This is actually quite sad. I wondered when I was reading this if the person Sontlux was responding to had symptoms of schizophrenia. It turns out I was right. She and the other people on the thread seem to agree that the voices in their heads are "demons" that they need to "fight". The thread-starter said:
"WHAT?! schizophrinia my ass i ask my self dat alot this past 3 days but my body always tells me im not and my body language doesnt lie and i do feel i lost my mind but i am recovering, pardon my language but i swear thats when a persons imagination gets the better of them. ill be honest thier was a point of this madness when i couldnt control my imagination anymore but that was only after the voices came to me, speaking about everything made me think about alot of stuff and since im on house arrest i sometimes remonise on the old days and imagine plus i was getting better at imaginging because of meditation. but you know your theory may be right but i dnt think i have schizophrinia just devil"
WELL OF COURSE YOU WOULD THINK THAT IF YOU HAD SCHIZOPHRENIA!!! THE IRONY IT BURRRRRRNNNNSSSS!!!!
Pff... "My body always tells me I'm not". Yeah, and so do the bodies of people who DO have schizophrenia, so what else have you got for me, Enlightened? *sigh*...
I feel so sad for these people. I've never had schizophrenia or known anyone who had it, but I've read a lot about it, and I think it's the worst mental illness to have, because it's like your brain is out to get you.
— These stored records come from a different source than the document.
(** Five Waiting jobs with priorities 1 to 5, job [i] at priority [i]. *)
Definition waiting_job (p : Z) : Job.t :=
  Job.mk "part" Waiting 1 1 (Some p) false 0 0 None None None false None.

Definition dense_queue : Store :=
  mkStore {[ 1 := waiting_job 1; 2 := waiting_job 2; 3 := waiting_job 3;
             4 := waiting_job 4; 5 := waiting_job 5 ]}
    {[ 1 := File.mk (Some 3600) ]} fleet_states [] [] [] [] [].

(** ** Queries on the constraint tables *)

(** The optional [extruder_index] argument of the constraint queries:
    [None] keeps the rows of every index. *)
Definition index_matches (extruder_index : option Z) (i : Z) : Prop :=
  match extruder_index with
  | Some idx => i = idx
  | None => True
  end.

#[global] Instance index_matches_dec o i : Decision (index_matches o i).
Proof. destruct o; simpl; apply _. Defined.

(** [get_job_allowed_materials(job, extruder_index=None)] with its optional
    argument. *)
Definition get_job_allowed_materials_of (s : Store) (jid : Z) (extruder_index : option Z)
    : list Z :=
  JobAllowedMaterial.idMaterial <$>
    filter (λ r, JobAllowedMaterial.idJob r = jid ∧
                 index_matches extruder_index (JobAllowedMaterial.extruderIndex r))
           (job_allowed_materials s).

(** [get_jobs_by_material(material, extruder_index=None)]: the jobs of the
    rows that allow the material, one entry per row. *)
Definition get_jobs_by_material (s : Store) (idMaterial : Z) (extruder_index : option Z)
    : list Z :=
  JobAllowedMaterial.idJob <$>
    filter (λ r, JobAllowedMaterial.idMaterial r = idMaterial ∧
                 index_matches extruder_index (JobAllowedMaterial.extruderIndex r))
           (job_allowed_materials s).

(** [get_job_allowed_extruder_types(job, extruder_index=None)]. *)
Definition get_job_allowed_extruder_types_of (s : Store) (jid : Z)
    (extruder_index : option Z) : list Z :=
  JobAllowedExtruder.idExtruderType <$>
    filter (λ r, JobAllowedExtruder.idJob r = jid ∧
                 index_matches extruder_index (JobAllowedExtruder.extruderIndex r))
           (job_allowed_extruders s).

(** [get_jobs_by_extruder_type(extruder_type, extruder_index=None)]. *)
Definition get_jobs_by_extruder_type (s : Store) (idExtruderType : Z)
    (extruder_index : option Z) : list Z :=
  JobAllowedExtruder.idJob <$>
    filter (λ r, JobAllowedExtruder.idExtruderType r = idExtruderType ∧
                 index_matches extruder_index (JobAllowedExtruder.extruderIndex r))
           (job_allowed_extruders s).

(** [get_job_extruders(job, extruder_index=None)]. *)
Definition get_job_extruders (s : Store) (jid : Z) (extruder_index : option Z)
    : list JobExtruder.t :=
  filter (λ r, JobExtruder.idJob r = jid ∧
               index_matches extruder_index (JobExtruder.extruderIndex r))
         (job_extruders s).

Definition set_job_allowed_materials (v : list JobAllowedMaterial.t) (s : Store) : Store :=
  mkStore (jobs s) (files s) (printer_states s) (printers s) (printer_extruders s)
          v (job_allowed_extruders s) (job_extruders s).

(** An element of the list handed to [insert_job_allowed_materials]: a
    material object with an extruder index, or a pair whose first component
    is not a [PrinterMaterial]. *)
Inductive AllowedMaterialArg :=
  | IsMaterial (idMaterial : Z) (extruder_index : Z)
  | NotMaterial (extruder_index : Z).

(** The loop of [insert_job_allowed_materials(job, allowed_materials)].  A
    new row goes to the end of the table; [created] collects the rows made
    so far.  An element that is not a material raises after the rows of the
    elements before it have been added. *)
Fixpoint insert_job_allowed_materials_loop (jid : Z)
    (allowed_materials : list AllowedMaterialArg)
    (created : list JobAllowedMaterial.t) : M (list JobAllowedMaterial.t) :=
  match allowed_materials with
  | [] => ret created
  | NotMaterial _ :: _ =>
      raise (InvalidParameter
        "The elements of the 'allowed_materials' parameter needs to be PrinterMaterial objects")
  | IsMaterial material extruder_index :: rest =>
      let job_allowed_material := JobAllowedMaterial.mk jid material extruder_index in
      let* _ := modify (λ s, set_job_allowed_materials
                               (job_allowed_materials s ++ [job_allowed_material]) s) in
      insert_job_allowed_materials_loop jid rest (created ++ [job_allowed_material])
  end.

Definition insert_job_allowed_materials (jid : Z) (allowed_materials : list AllowedMaterialArg)
    : M (list JobAllowedMaterial.t) :=
  insert_job_allowed_materials_loop jid allowed_materials [].

(** The rows a list of arguments stands for, up to the first element that
    is not a material. *)
Fixpoint material_rows (jid : Z) (allowed_materials : list AllowedMaterialArg)
    : list JobAllowedMaterial.t :=
  match allowed_materials with
  | IsMaterial material extruder_index :: rest =>
      JobAllowedMaterial.mk jid material extruder_index :: material_rows jid rest
  | _ => []
  end.

(** ** The queue seen by the dispatcher *)

(** The rows of [Job.query.filter_by(idState=Waiting).filter_by(canBePrinted=True)]. *)
Definition printable_waiting (s : Store) : list (Z * Job.t) :=
  filter (λ kj, Job.idState kj.2 = Waiting ∧ Job.canBePrinted kj.2 = true)
         (map_to_list (jobs s)).

(** [get_first_job_in_queue()]: the first of these rows by ascending
    priority, or [None]. *)
Definition get_first_job_in_queue (s : Store) : option (Z * Job.t) :=
  head (merge_sort priority_le (printable_waiting s)).

(** [count_jobs_in_queue(only_can_be_printed)]. *)
Definition count_jobs_in_queue (s : Store) (only_can_be_printed : bool) : nat :=
  if only_can_be_printed
  then length (printable_waiting s)
  else length (filter (λ kj, Job.idState kj.2 = Waiting) (map_to_list (jobs s))).

(** ** Refreshing the printable flag *)

(** [get_jobs(idState=...)]: the keys of the rows in the given state, by
    ascending id. *)
Definition id_le (a b : Z * Job.t) : Prop := a.1 ≤ b.1.

#[global] Instance id_le_dec a b : Decision (id_le a b).
Proof. unfold id_le. apply _. Defined.

Definition get_jobs_idState (s : Store) (st : JobState) : list Z :=
  (merge_sort id_le (filter (λ kj, Job.idState kj.2 = st) (map_to_list (jobs s)))).*1.

(** A [for job in jobs:] loop over job objects. *)
Fixpoint for_each_job (body : Z → M unit) (ids : list Z) : M unit :=
  match ids with
  | [] => ret tt
  | jid :: rest => let* _ := body jid in for_each_job body rest
  end.

(** [init_jobs_can_be_printed()]. *)
Definition init_jobs_can_be_printed : M unit :=
  let* waiting := gets (λ s, get_jobs_idState s Waiting) in
  for_each_job (λ jid, update_job jid [Kw_canBePrinted false]) waiting.

(** [update_can_be_printed_jobs()]. *)
Definition update_can_be_printed_jobs : M unit :=
  let* waiting := gets (λ s, get_jobs_idState s Waiting) in
  for_each_job (λ jid, let* can_be_printed := check_can_be_printed_job jid in
                       update_job jid [Kw_canBePrinted can_be_printed]) waiting.

(** ** Printers going offline *)

Definition set_printer_idState (v : Z) (p : Printer.t) : Printer.t :=
  Printer.mk (Printer.id p) v (Printer.idCurrentJob p).

(** [update_printer(printer, idState=...)] of [manager/printers.py]. *)
Definition update_printer_idState (pos : nat) (idState : Z) : M unit :=
  let* printer := get_printer pos in
  modify (λ s, set_printers (<[pos := set_printer_idState idState printer]> (printers s)) s).

(** A [for printer in printers:] loop over printer objects. *)
Fixpoint for_each_printer (body : nat → M unit) (positions : list nat) : M unit :=
  match positions with
  | [] => ret tt
  | pos :: rest => let* _ := body pos in for_each_printer body rest
  end.

(** [init_printers_state()]; [offline] is [printer_state_ids["Offline"]]. *)
Definition init_printers_state (offline : Z) : M unit :=
  let* positions := gets (λ s, seq 0 (length (printers s))) in
  for_each_printer (λ pos, update_printer_idState pos offline) positions.

(** Some working printer other than the last one is rejected for the job. *)
Definition rejected_before_last (s : Store) (jid : Z) : bool :=
  existsb (λ p, negb (survives s jid p))
          (take (length (working_printers s) - 1) (working_printers s)).

(** The keyword names an attribute of [Job]. *)
Definition known_key (kw : Kwarg) : Prop :=
  match kw with
  | Kw_other _ => False
  | _ => True
  end.

(** At most one printer holds the job as its current job. *)
Definition held_once (s : Store) (jid : Z) : Prop :=
  ∀ pos1 pos2 p1 p2,
    printers s !! pos1 = Some p1 → printers s !! pos2 = Some p2 →
    Printer.idCurrentJob p1 = Some jid → Printer.idCurrentJob p2 = Some jid →
    pos1 = pos2.

(** The loaded fleet with job 1 assigned to the printer, and with job 1
    printed to the end. *)
Definition one_assigned : Store := run [AssignJobToPrinter 0 1] one_waiting.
Like your head is a hardcore masochist, and it's like, "I'm going to go WAY out of my way to make it as difficult as absolutely fucking possible for you to separate reality from fantasy". Well, that's nice of you.
But what pisses me off is other people like Sontlux affirming the schizophrenics' delusions by agreeing that the voices are "demons" and condoning their use of "healers" instead of real doctors. No excuse. It makes my blood boil.
EDIT:
Oh no. I just read Enlightened's most recent post, and I think they're starting to go off the deep end a bit. They're showing evidence of "clang association" in their speech:
"yea i felt the same thing when i came to the realization. couldnt sleep and huge haul of info thinkin i was like jesus wanting to teach preach and reach the crowds arouse everyone around and use my knowledge to move the ground make people proud and take away the illusion crowd knowing some would shrowd me away but the more you say the more they stay and remember just go as heart say or else fall victim of a pond in play."
It still sort of makes sense, so it's not full-out clanging, but it worries me. This only semi-sensical rhyming speech can be a sign of schizophrenia. Ohhhh, I hope I'm wrong! AGH!!